Treatment with the wearable cardioverter defibrillator (WCD) may protect against sudden cardiac death (SCD) as a bridging therapy until a cardioverter-defibrillator may be implanted. We analyzed in a multicenter setting a consecutive patient cohort wearing WCD to explore sex differences.
METHODS AND RESULTS
We analyzed 708 consecutive patients, 579 (81.8%) from whom were males and 129 (18.2%) females (age, 60.5 ± 14 vs. 61.6 ± 17 years old; p = .44). While the rate of ischemic cardiomyopathy (ICM) as a cause of prescription of WCD was significantly higher in males as compared to females (42.7% vs. 26.4%; p = .001), females received it more frequently due to nonischemic cardiomyopathy (NICM) (55.8% vs. 42.7%); p = .009). The wear time of WCD was equivalent in both groups (21.1 ± 4.3 h/days in males vs. 21.5 ± 4.4 h/days in females; p = .27; and 62.6 ± 44.3 days in males vs. 56.5 ± 39 days in females; p = .15). Mortality was comparable in both groups at 2-year-follow-up (6.8% in males vs. 9.7% in females; p = .55). Appropriate WCD shocks and the incidence of ICD implantations were similar in both groups (2.4% in males vs. 3.9% in females; p = .07) (35.1% in males vs. 31.8% in females; p = .37), respectively.

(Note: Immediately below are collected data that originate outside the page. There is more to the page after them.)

(* ===== verification/Process.v ===== *)
(** * A process with a home node and the proxies of its clients

    The home node of [HomeServer.v], the dispatchers and proxies of [Rpc.v] and
    [RpcStreams.v], and everything they spawn, on one reactor: what the tests of
    the repository run in their second mode, where client and home talk over
    sockets in memory.  The loops that carry messages between the two ends are
    tasks that the reactor polls in any order; [poll_task] is one such poll.
    Timers do not fire. *)

From S2P Require Import Prelude Errors External Storage Protocol HomeServer Capnp Rpc RpcStreams Reactor.

(** A spawned loop with the position it has reached in its stream:
    [fwd_appmsg], the loop of the dispatcher's [events], and that of its
    [checkin_app] before and while a call waits for the callee. *)
Inductive Loop : Set :=
| FwdFrames (stream : SinkId) (pos : nat) (to_callee : AppListener)
| FwdEvents (stream : SinkId) (pos : nat) (callback : SinkId)
| OfferCalls (stream : SinkId) (pos : nat) (listener : SinkId)
| AwaitCallee (stream : SinkId) (pos : nat) (listener : SinkId) (incoming_call : Call) (one : OneshotId)
| Ended.

Record HomeProcess (Dht Db Chans : Type) : Type := mkHomeProcess
  { node : HomeServer Dht Db Chans; loops : list Loop }.
Arguments mkHomeProcess {Dht Db Chans}.
Arguments node {Dht Db Chans}. Arguments loops {Dht Db Chans}.

(** What the reactor can poll. *)
Inductive Choice : Set := PollLoop (i : nat) | PollSpawned (i : nat).

Section process.
Context {BC : Bincode} {Dht Db Chans : Type}
        {DHT : KeyValueStore Dht ProfileId Profile}
        {DB : KeyValueStore Db ProfileId OwnProfile}
        {CH : Channels ChanMsg Chans}.
Abbreviation P := (HomeProcess Dht Db Chans).
Abbreviation W := (HomeServer Dht Db Chans).

Definition set_node (w : W) (p : P) : P := mkHomeProcess w (loops p).
Definition set_loops (ls : list Loop) (p : P) : P := mkHomeProcess (node p) ls.
Definition add_loop (l : Loop) (p : P) : P := set_loops (loops p ++ [l]) p.

(** Code of the home node. *)
Definition at_node {A} (m : IO W A) : IO P A := λ p,
  let '(a, w) := m (node p) in (a, set_node w p).
Definition at_node_fut {E A} (m : IO W (Future W E A)) : IO P (Future P E A) := λ p,
  let '(fut, w) := m (node p) in (at_node fut, set_node w p).

(** Code that uses the channels. *)
Definition with_chans {A} (f : Chans → A * Chans) : IO P A := λ p,
  let '(a, c) := f (chans (node p)) in (a, set_node (set_chans c (node p)) p).

#[export] Instance process_env : ChanEnv P :=
  {| env_channel n := with_chans (mpsc_channel n);
     env_send s m := with_chans (mpsc_send s m);
     env_oneshot := with_chans oneshot_channel;
     env_oneshot_poll o p := oneshot_poll o (chans (node p));
     env_spawn_forward s l := add_loop (FwdFrames s 0 l) |}.

(** ** The objects of the home, as the dispatchers call them *)

(** A call that has not been answered when it is polled times out; the calls of
    this file are polled when they are answered, in [poll_call]. *)
Definition server_call (conn : HomeConnectionServer) (app : ApplicationId) (req : CallRequestDetails)
  : IO P (Future P ProtoError OneshotId) := at_node_fut (call conn app req (Ok tt)).
Definition finish_call (chan : OneshotId) (timer : TimerState) : Future P ProtoError (option SinkId) :=
  λ p, (default (Ok None) (poll_answer chan timer (node p)), p).

Definition server_home (conn : HomeConnectionServer) : Home P SessionId :=
  mkHome (λ id, at_node_fut (load conn id)) (λ id, at_node_fut (claim conn id))
    (λ own hp inv, at_node_fut (register conn own hp inv)) (λ proof, at_node_fut (login conn proof))
    (λ hp, at_node_fut (pair_request conn hp)) (λ rp, at_node_fut (pair_response conn rp))
    (λ app req p, let '(fut, p) := server_call conn app req p in
       (and_then fut (λ chan, io_ret (finish_call chan TimerFired)), p)).

Definition server_session (ctx : PeerContext) : HomeSession P :=
  mkHomeSession (λ own, at_node_fut (update ctx own)) (λ p, at_node_fut (unregister ctx p))
    (λ txt, at_node_fut (ping txt)).

(** ** The client's end *)

Context (debug : ProtoError → string) (debug_reg : OwnProfile * ProtoError → string)
        (show : CapnpError → string).

(** The stub of a client whose connection the home serves as [conn]. *)
Definition stub (conn : HomeConnectionServer) : HomeStub (W:=P) (Sess:=SessionId) :=
  connect (HomeDispatcher debug debug_reg (server_home conn)).
Definition session_stub (ctx : PeerContext) : SessionMethods (W:=P) :=
  SessionDispatcher debug (server_session ctx).

(** [HomeClientCapnProto::call] in two parts: until the callee's session has the
    call, and the rest, which is ready when the call is. *)
Definition start_call (conn : HomeConnectionServer) (app : ApplicationId) (req : CallRequestDetails)
  : IO P (Future P ProtoError OneshotId) := λ p,
  let '(fut, p) := dispatch_call_with debug (λ chan, chan) (server_call conn) (call_params app req) p in
  (future_map_err (proto_context Proto.CallFailed) fut, p).

(** What the client makes of the outcome of a call at the home. *)
Definition call_outcome (r : Result ProtoError (option SinkId)) : Future P ProtoError (option SinkId) :=
  match r with
  | Ok to_callee => λ p, let '(to_callee, p) := checkin_answer (callee_listener to_callee) p in
                         (Ok to_callee, p)
  | Err e => future_err (proto_context Proto.CallFailed (failed ("Failed to call profile: " +:+ debug e)))
  end.

Definition poll_call (chan : OneshotId) (timer : TimerState) (p : P)
  : option (Result ProtoError (option SinkId) * P) :=
  (λ r, call_outcome r p) <$> poll_answer chan timer (node p).

(** [HomeSessionClientCapnProto::events] and [checkin_app] with the methods of
    the dispatcher they call: the promise of the call is the loop. *)
Definition remote_events (sid : SessionId) : IO P SinkId := λ p,
  let '(send, p) := env_channel 1 p in
  let '(events, p) := at_node (events sid) p in
  (send, match events with Some events => add_loop (FwdEvents events 0 send) p | None => p end).

Definition remote_checkin_app (sid : SessionId) (app : ApplicationId) : IO P SinkId := λ p,
  let '(send, p) := env_channel 1 p in
  let '(calls, p) := at_node (checkin_app sid (mkApplicationId (app_str app))) p in
  (send, match calls with Some calls => add_loop (OfferCalls calls 0 send) p | None => p end).

(** [IncomingCallCapnProto::answer]. *)
Definition remote_answer : Call → option SinkId → IO P CallRequestDetails :=
  IncomingCall_answer (λ o v p, (with_chans (oneshot_send o v) p).2).

(** ** The loops *)

Definition received (s : SinkId) (p : P) : list ChanMsg := mpsc_received s (chans (node p)).

(** A loop whose body failed rejects the promise of the client, which puts the
    error into its own stream. *)
Definition loop_failed (text : string) (wrap : string → ChanMsg) (send : SinkId) (e : CapnpError) (p : P)
  : Loop * P := (Ended, (or_send show text wrap send (future_err e) p).2).
Definition events_failed := loop_failed "Events delegation failed: " (λ e, EventMsg (Err e)).
Definition calls_failed := loop_failed "Call delegation failed: " (λ e, CallMsg (Err e)).

Definition loop_step (l : Loop) (p : P) : option (Loop * P) :=
  match l with
  | FwdFrames stream pos to_callee =>
      match received stream p !! pos with
      | Some (FrameMsg message) =>
          let '(r, p) := await (fwd_message to_callee message) p in
          Some (match r with Ok _ => FwdFrames stream (S pos) to_callee | Err _ => Ended end, p)
      | _ => None
      end
  | FwdEvents stream pos callback =>
      match received stream p !! pos with
      | Some (EventMsg item) =>
          let '(r, p) := await (events_item callback item) p in
          Some match r with
               | Ok _ => (FwdEvents stream (S pos) callback, p)
               | Err e => events_failed callback e p
               end
      | _ => None
      end
  | OfferCalls stream pos listener =>
      match received stream p !! pos with
      | Some (CallMsg (Ok incoming_call)) =>
          let '(r, p) := await (call_receive listener (Ok tt)
                                  (Ok (checkin_item (request_details incoming_call)))) p in
          Some match r with
               | Ok one => (AwaitCallee stream pos listener incoming_call one, p)
               | Err e => calls_failed listener e p
               end
      | Some (CallMsg (Err err)) =>
          let '(r, p) := await (call_error listener (Ok err)) p in
          Some match r with
               | Ok _ => (OfferCalls stream (S pos) listener, p)
               | Err e => calls_failed listener e p
               end
      | _ => None
      end
  | AwaitCallee stream pos listener incoming_call one =>
      match call_poll_answer one TimerRunning p with
      | Some (Ok resp) =>
          let '(answered, p) := checkin_answer resp p in
          let '(_, p) := at_node (answer incoming_call answered) p in
          Some (OfferCalls stream (S pos) listener, p)
      | Some (Err e) => Some (calls_failed listener e p)
      | None => None
      end
  | Ended => None
  end.

Definition set_loop (i : nat) (l : Loop) (p : P) : P := set_loops (<[i := l]> (loops p)) p.

(** Taking a task off the list and doing one send of it. *)
Definition poll_spawned (i : nat) (w : W) : option W :=
  t ← spawned w !! i;
  let '(rest, w) := run_task t (set_spawned (delete i (spawned w)) w) in
  Some match rest with Some t => spawn t w | None => w end.

Definition poll_task (c : Choice) (p : P) : option P :=
  match c with
  | PollLoop i => l ← loops p !! i; '(l, p) ← loop_step l p; Some (set_loop i l p)
  | PollSpawned i => w ← poll_spawned i (node p); Some (set_node w p)
  end.

End process.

In age tertile analysis, compliance was observed more in 73-91 years old group as compared with 14-51 years old group (87.8% vs. 68.3%; p < .001).
Compliance for wearing WCD was excellent regardless of sex. Furthermore, mortality and the incidence of ICD implantations were comparable in both sexes. Appropriate WCD shocks were similar in both sexes.